Ireland Student Visa from Bangladesh: Study Permit, GNIB, and What to Expect
Ireland's study visa is applied for at the Irish Embassy in Dhaka. The financial requirement is strict. Here is what to prepare and what not to get wrong.
Ireland has been growing steadily as a study destination for Bangladeshi students. The English-medium programmes, the post-study Graduate Stay Back option, and the presence of major tech companies make it attractive for computing, business, and pharma courses. The student visa is called a D study visa for longer courses and a C study visa for shorter ones. Here is the full process.
This is planning guidance, not legal advice. Ireland visa rules, financial requirements, and GNIB fees change. Always check the current rules on the Irish Naturalisation and Immigration Service (INIS) website and the Irish Embassy Dhaka before you apply.
The D study visa: what it is
A D study visa, the long-stay study visa, is required for any course lasting more than ninety days. Once you arrive you must register with the Garda National Immigration Bureau, the GNIB, and get an Irish Residence Permit, the IRP card. The IRP is what actually lets you stay, work within limits, and re-enter Ireland. Your D visa gets you through the airport once.
Where and how you apply from Bangladesh
Bangladeshi citizens apply for the Ireland study visa at the Embassy of Ireland in Dhaka. Applications are submitted online through the AVATS system on the Irish Immigration website, and you then attend the embassy for biometrics and document submission. The embassy publishes its current processing times on its website: always check before you plan your travel date.
Documents you will need
- A valid passport, usually with six months extra beyond your intended stay
- Your Letter of Acceptance from a recognised Irish institution
- Evidence that your course is on the Interim List of Eligible Programmes (ILEP)
- Proof of payment of tuition fees for at least year one
- Bank statements showing sufficient funds for living costs
- Proof of private medical insurance
- English proficiency results if required by your institution
- Academic transcripts and qualifications
- Evidence of accommodation in Ireland, at least for arrival
- Two recent passport-size photographs
The financial requirement
Irish immigration requires you to show enough funds to support yourself for the full duration of your course. The widely quoted figure is at least seven thousand euros per year for living costs after tuition is paid, but you should confirm the current required amount on the INIS website before you submit. Funds shown must be genuine, held in your name or clearly from a documented sponsor, and bank statements should show steady balance over the past six months, not a single large recent deposit.

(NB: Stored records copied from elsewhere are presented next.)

(* ===== verification/OAuth2.v ===== *)
(** * The OAuth2 provider (src/providers/oauth2_provider.go)

    The provider that most integrations are built from: the authorization URL, the exchange of a code or a refresh token at the token endpoint, and the
    credential that comes of it.  The HTTP client, URL parsing, JSON parsing and the random state are arguments; the client's answer is a function of
    the request. *)

From S2P Require Import Prelude GoStrings GoValues Domain OAuthState Contracts GoURL GoBase64 GoHTTP Outbox Grants Permissions Refresh ServiceTypes Profiles.
From Stdlib Require Import ZArith String Ascii Lia.
From stdpp Require Import base decidable list gmap strings sorting.

Local Open Scope string_scope.
Local Open Scope list_scope.

Definition defaultAuthKind := "oauth2_auth_code".
Definition defaultTokenRequestTimeout : Duration := (30 * Second)%Z.
Definition maxTokenResponseBodyBytes : Z := 1048576.

(** A resolver as the provider sees it. *)
Abbreviation ProfileResolver := (string → ActiveCredential → gmap string value → outcome profile_error UserProfile).

Record OAuth2Config := mkOAuth2Config {
  oc_ID : string; oc_AuthURL : string; oc_TokenURL : string; oc_ClientID : string; oc_ClientSecret : string; oc_ClientSecretInBody : bool;
  oc_DefaultScopes : list string; oc_SupportedScopeTypes : list string; oc_Capabilities : list CapabilityDescriptor; oc_TokenTTL : Duration;
  oc_TokenRequestTimeout : Duration; oc_ProfileResolver : option ProfileResolver }.

Record tokenEndpointPayload := mkToken {
  tk_AccessToken : string; tk_TokenType : string; tk_RefreshToken : string; tk_IDToken : string; tk_Scope : string; tk_ExpiresIn : Z;
  tk_ErrorCode : string; tk_ErrorDescription : string }.

Inductive oauth2_error :=
| OaErrID | OaErrAuthURL | OaErrTokenURL | OaErrClientID | OaErrScope (e : domain_error) | OaErrState (cause : string) | OaErrCode | OaErrRefreshToken
| OaErrAccount | OaErrRequest (cause : string) | OaErrDo (cause : string) | OaErrRead (cause : string) | OaErrTooLarge | OaErrDecode (cause : string)
| OaErrStatus (status : Z) (description : string) | OaErrEndpoint (description : string) | OaErrNoToken.

(** ** Values *)

(** The normalized values in the order of their first occurrence. *)
Definition add_normalized (values : list string) (v : string) : list string :=
  let normalized := TrimSpace (ToLower v) in
  if String.eqb normalized "" || bool_decide (normalized ∈ values) then values else values ++ [normalized].
Definition normalizeGrants (input : list string) : list string := sortStrings (foldl add_normalized [] input).
Definition normalizeScopeTypes (input : list string) : list string :=
  match foldl add_normalized [] input with [] => ["user"; "org"] | values => sortStrings values end.

Definition normalizeTokenType (v : string) : string := let n := ToLower (TrimSpace v) in if String.eqb n "" then "bearer" else n.

Definition parseScopeList (v : string) : list string :=
  let trimmed := TrimSpace v in if String.eqb trimmed "" then [] else Fields (ReplaceAll trimmed "," " ").

(** [strconv.ParseUint(s, 10, 64)] up to the first overflow, at which it returns the largest value; [None] is a syntax error. *)
Definition uint64_max : Z := (2 ^ 64 - 1)%Z.
Fixpoint scan_uint (acc : Z) (s : string) : option Z :=
  match s with
  | EmptyString => Some acc
  | String c s' => match digit_value c with
                   | None => None
                   | Some d => let n := (acc * 10 + d)%Z in if (uint64_max <? n)%Z then Some uint64_max else scan_uint n s'
                   end
  end.
(** The value [strconv.ParseInt(s, 10, 64)] returns, with an error or without: 0 for text that is not a number, the nearest value for one out of range. *)
Definition ParseInt_value (s : string) : Z :=
  let scan t := if String.eqb t "" then None else scan_uint 0 t in
  let '(neg, digits) := match s with
    | String c s' => if Ascii.eqb c "-"%char then (true, s') else if Ascii.eqb c "+"%char then (false, s') else (false, s)
    | EmptyString => (false, s)
    end in
  match scan digits with
  | None => 0%Z
  | Some un => if neg then if (2 ^ 63 <? un)%Z then int64_min else (- un)%Z else if (2 ^ 63 <=? un)%Z then int64_max else un
  end.

Definition readAnyString (v : value) : string := match v with VNil => "" | VString s => TrimSpace s | v => TrimSpace (Sprint v) end.
Definition metaString (metadata : gmap string value) (key : string) : string :=
  match metadata !! key with None | Some VNil => "" | Some v => TrimSpace (Sprint v) end.
Definition readStringSlice (metadata : gmap string value) (key : string) : list string :=
  match metadata !! key with
  | None | Some VNil => []
  | Some (VStrings l) => l
  | Some (VList l) => filter (λ s, negb (String.eqb s "") && negb (String.eqb s "<nil>")) ((λ v, TrimSpace (Sprint v)) <$> l)
  | Some v =>
    let trimmed := TrimSpace (Sprint v) in
    if String.eqb trimmed "" || String.eqb trimmed "<nil>" then []
    else if negb (Contains trimmed ",") then [trimmed]
    else filter (λ s, negb (String.eqb s "")) (TrimSpace <$> SplitChar "," trimmed)
  end.

(** The granted list, or the other one when it is empty. *)
Definition or_else {A} (l d : list A) : list A := match l with [] => d | _ => l end.

Definition NewOAuth2Provider (cfg : OAuth2Config) : outcome oauth2_error OAuth2Config :=
  let id := TrimSpace (ToLower (oc_ID cfg)) in
  if String.eqb id "" then Fail OaErrID
  else if blank (oc_AuthURL cfg) then Fail OaErrAuthURL
  else if blank (oc_TokenURL cfg) then Fail OaErrTokenURL
  else if blank (oc_ClientID cfg) then Fail OaErrClientID
  else Ok (mkOAuth2Config id (TrimSpace (oc_AuthURL cfg)) (TrimSpace (oc_TokenURL cfg)) (TrimSpace (oc_ClientID cfg)) (TrimSpace (oc_ClientSecret cfg))
    (oc_ClientSecretInBody cfg) (normalizeGrants (oc_DefaultScopes cfg)) (normalizeScopeTypes (or_else (oc_SupportedScopeTypes cfg) ["user"; "org"]))
    (oc_Capabilities cfg) (if (oc_TokenTTL cfg <=? 0)%Z then (3600 * Second)%Z else oc_TokenTTL cfg)
    (if (oc_TokenRequestTimeout cfg <=? 0)%Z then defaultTokenRequestTimeout else oc_TokenRequestTimeout cfg) (oc_ProfileResolver cfg)).

Section provider.
Variable json_Unmarshal : string → outcome string (gmap string value).
Variable parseURL : string → outcome string URL.
(** What the platform makes of a float that does not fit an integer. *)
Variable f2i_out_of_range : Z.

(** [url.ParseQuery]: an error if a setting does not parse. *)
Definition setting_ok (s : string) : bool :=
  if bool_decide (";"%char ∈ list_ascii_of_string s) then false
  else let (k, v) := default (s, "") (CutChar "=" s) in
       match QueryUnescape k, QueryUnescape v with Some _, Some _ => true | _, _ => false end.
Definition ParseForm (raw : string) : outcome string Values :=
  if forallb setting_ok (SplitChar "&" raw) then Ok (ParseQuery raw) else Fail "invalid setting".

Definition readAnyInt64 (v : value) : Z :=
  match v with
  | VInt IntK z | VInt Int64K z => z
  | VFloat64 m e _ => float_to_int f2i_out_of_range m e
  | VString s => match ParseInt10 (TrimSpace s) with Some z => z | None => 0%Z end
  | _ => 0%Z
  end.

Definition parseTokenPayloadJSON (body : string) : outcome string tokenEndpointPayload :=
  if blank body then Fail "empty payload"
  else match json_Unmarshal body with
  | Fail err => Fail err
  | Ok decoded =>
    let text k := readAnyString (mapGet decoded k) in
    Ok (mkToken (text "access_token") (text "token_type") (text "refresh_token") (text "id_token") (text "scope")
          (readAnyInt64 (mapGet decoded "expires_in")) (text "error") (text "error_description"))
  end.

Definition parseTokenPayloadForm (body : string) : outcome string tokenEndpointPayload :=
  if blank body then Fail "empty payload"
  else match ParseForm body with
  | Fail err => Fail err
  | Ok values =>
    let text k := TrimSpace (Values_Get values k) in
    Ok (mkToken (text "access_token") (text "token_type") (text "refresh_token") (text "id_token") (text "scope")
          (ParseInt_value (text "expires_in")) (text "error") (text "error_description"))
  end.

Definition parseTokenPayload (body contentType : string) : outcome string tokenEndpointPayload :=
  let contentType := ToLower (TrimSpace contentType) in
  if Contains contentType "json" then parseTokenPayloadJSON body
  else if Contains contentType "x-www-form-urlencoded" || Contains contentType "text/plain" then parseTokenPayloadForm body
  else match parseTokenPayloadJSON body with Ok p => Ok p | Fail _ => parseTokenPayloadForm body end.

Definition describeTokenError (p : tokenEndpointPayload) : string :=
  if negb (blank (tk_ErrorDescription p)) then TrimSpace (tk_ErrorDescription p)
  else if negb (blank (tk_ErrorCode p)) then TrimSpace (tk_ErrorCode p) else "unknown error".

(** The form that is sent: the given one, trimmed, with the client's id and, if configured so, its secret. *)
Definition token_form (p : OAuth2Config) (form : Values) : Values :=
  let values : Values := map_imap (λ k items, match items with [] => None | _ => if blank k then None else Some (TrimSpace <$> items) end) form in
  let values := Values_Set values "client_id" (oc_ClientID p) in
  if oc_ClientSecretInBody p && negb (String.eqb (oc_ClientSecret p) "") then Values_Set values "client_secret" (oc_ClientSecret p) else values.

Definition token_request (p : OAuth2Config) (u : URL) (form : Values) : HttpRequest :=
  let req := mkHttpRequest "POST" u ∅ (Some (Values_Encode (token_form p form))) in
  let req := hr_set (hr_set req "Content-Type" "application/x-www-form-urlencoded") "Accept" "application/json" in
  if negb (oc_ClientSecretInBody p) && negb (String.eqb (oc_ClientSecret p) "")
  then hr_set req "Authorization" ("Basic " +:+ StdEncode (oc_ClientID p +:+ ":" +:+ oc_ClientSecret p)) else req.

(** What is made of the answer. *)
Definition token_response (res : HttpResponse) : outcome oauth2_error tokenEndpointPayload :=
  if exceeds maxTokenResponseBodyBytes res then Fail OaErrTooLarge
  else match hp_ReadError res with
  | Some err => Fail (OaErrRead err)
  | None =>
    match parseTokenPayload (hp_Body res) (Header_Get (hp_Header res) "Content-Type") with
    | Fail err => Fail (OaErrDecode err)
    | Ok payload =>
      if negb (status_ok res) then Fail (OaErrStatus (hp_Status res) (describeTokenError payload))
      else if negb (String.eqb (tk_ErrorCode payload) "") then Fail (OaErrEndpoint (describeTokenError payload))
      else if blank (tk_AccessToken payload) then Fail OaErrNoToken
      else Ok payload
    end
  end.

Definition fetchToken (p : OAuth2Config) (client : HTTPDoer) (form : Values) : outcome oauth2_error tokenEndpointPayload :=
  if blank (oc_TokenURL p) then Fail OaErrTokenURL
  else match parseURL (oc_TokenURL p) with
  | Fail err => Fail (OaErrRequest err)
  | Ok u => match client (token_request p u form) with
            | Fail err => Fail (OaErrDo err)
            | Ok res => token_response res
            end
  end.

Definition resolveExpiresAt (p : OAuth2Config) (now : Time) (expiresIn : Z) : option Time :=
  let ttl := if (0 <? expiresIn)%Z then wrap64 (expiresIn * Second) else oc_TokenTTL p in
  if (ttl <=? 0)%Z then None else Some (addTime now ttl).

A large cash deposit made shortly before you print a bank statement is a common and serious refusal reason. Maintain your balance steadily for at least six months.
Registering with GNIB after you arrive
Within ninety days of arriving in Ireland you must register at your local GNIB office or Garda station to get your Irish Residence Permit card. Dublin students register at the Burgh Quay Registration Office in Dublin city centre. Slots fill up fast so book an appointment as soon as you land, not when the ninety days are almost up. Your IRP shows your permission to stay and your work conditions.
Working while you study
With a valid IRP you can work up to twenty hours per week during term and forty hours per week during academic holiday periods. Confirm the exact dates of the holiday periods with your institution, as term dates vary. You do not need a separate work permit: your IRP stamp covers it.
Graduate Stay Back option
After completing a degree in Ireland you may be eligible for a Stay Back permission of up to two years, and up to three years for PhDs, through the Third Level Graduate Scheme. This lets you look for work without a job offer in hand. It is subject to your Irish Residence Permit being valid at graduation and your having complied with all immigration conditions during your studies.
Common refusal reasons
- Insufficient funds or a balance inflated by a sudden unexplained deposit
- The course is not on the Interim List of Eligible Programmes
- Tuition fees for year one not already paid at the time of application
- No evidence of private health insurance
- Incomplete or inconsistent documents
- Weak justification for choosing Ireland over study in Bangladesh
Prepare three to six months before your course starts. Pay your first-year fees before you apply, not after. Use the VisaMapBD document checklist and see the Ireland country page for the full cost breakdown in BDT.
Frequently asked questions
Yes, you typically need to show proof that tuition fees for at least the first year are already paid. Acceptance alone is not enough. This is one of the most common reasons applications from Bangladesh are refused.
Disclaimer. VisaMapBD provides general educational planning information only. It is not legal, immigration, admission, or financial advice. Visa rules, fees, and requirements can change anytime. Always verify details from official embassy, immigration, university, and VFS websites before applying.